We all have those friends who can be a lot to deal with at times. Maybe it's someone you've known a really long time, or someone with whom you share mutual friends. Perhaps you've shared some great memories with this person and that makes it hard to objectively evaluate the role they play in your life.
Regardless of the reason, keeping semi-toxic people around can be expensive. Ever hear of opportunity cost?? Friendships carry huge opportunity costs. Here's why...
Every moment you spend with someone who is jealous of your successes, relationships, or status, is a moment you could have spent with someone who fully supports you and wants the best for you.

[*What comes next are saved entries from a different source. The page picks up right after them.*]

(* ===== verification/Cron.v ===== *)
(** * Cron schedules of scan policies (internal/scheduler/cron.go)

    A five-field matcher: parsing into sets of values, matching a minute, and
    the search for the latest tick.  [map[int]bool] sets, whose entries are all
    [true], are [gset Z]; [int] is 64 bits wide and its additions wrap. *)
From S2P Require Import Prelude GoStrings GoTime GoParse.

Definition cronSearchLimit : nat := N.to_nat (366 * 24 * 60).
#[global] Arguments cronSearchLimit : simpl never.
#[global] Opaque cronSearchLimit.

Record CronSchedule := mkCron {
  Cron_minutes : gset Z;
  Cron_hours : gset Z;
  Cron_monthDays : gset Z;
  Cron_monthDaysAny : bool;
  Cron_months : gset Z;
  Cron_weekDays : gset Z;
  Cron_weekDaysAny : bool;
}.

(** ** Parsing *)
Definition invalid (what part : string) : error := Errorf ("invalid " +:+ what +:+ " " +:+ Quote part).
Definition outside (what part : string) (min max : Z) : error :=
  Errorf (what +:+ " " +:+ Quote part +:+ " outside " +:+ Itoa min +:+ "-" +:+ Itoa max).

(** [strings.Split(s, sep)] into exactly two non-empty pieces. *)
Definition two_pieces (s : string) (sep : ascii) : option (string * string) :=
  match Split s sep with
  | [a; b] => if bool_decide (a = "") || bool_decide (b = "") then None else Some (a, b)
  | _ => None
  end.

Definition atoi_or (s : string) (e : error) : result Z :=
  match Atoi s with Some z => Ok z | None => Err e end.

(** The step suffix of a part: the base and the step. *)
Definition parse_step (part : string) : result (string * Z) :=
  if Contains part "/" then
    match two_pieces part "/" with
    | None => Err (invalid "step" part)
    | Some (base, raw) =>
        step ← atoi_or raw (invalid "step" part);
        _ ← guard_err (0 <? step) (invalid "step" part);
        mret (base, step)
    end
  else mret (part, 1).

Definition parseCronPart (part : string) (min max : Z) : result (Z * Z * Z) :=
  '(base, step) ← parse_step part;
  if decide (base = "*") then mret (min, max, step)
  else if Contains base "-" then
    match two_pieces base "-" with
    | None => Err (invalid "range" part)
    | Some (a, b) =>
        start ← atoi_or a (invalid "range start" part);
        end_ ← atoi_or b (invalid "range end" part);
        _ ← guard_err (negb ((start <? min) || (max <? end_) || (end_ <? start))) (outside "range" part min max);
        mret (start, end_, step)
    end
  else
    value ← atoi_or base (invalid "value" part);
    _ ← guard_err (negb ((value <? min) || (max <? value))) (outside "value" part min max);
    mret (value, value, step).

Here are a few tell-tale signs that a friend in your life may not be worth the opportunity cost:
- The friendship is an emotional rollercoaster
- When you spend time with this person, you feel worse, down, or drained
- They have a PITA (pain in the ass) factor
- You have no shared goals or values with this person
- You tolerate behaviors from this person that you would not tolerate with other people
- You frequently give this person the benefit of the doubt
When you allow people space in your life, their presence exerts influence on you - and this influence subtly affects how you treat other people. If you want to be successful, the way in which you treat others should be positive and should add value. When you keep people around who can't or won't do that for you, it threatens your ability to offer that to others.
Does this mean you should run out and cancel everyone who isn't on Team You? No, not at all - but do stop and ask yourself if the amount of energy and time you give to them is appropriate for what they give to you. Should troublesome friends carry the same level of influence as someone who uplifts you, or should their influence (and space in your life) be adjusted so that it more accurately reflects the nature of the friendship?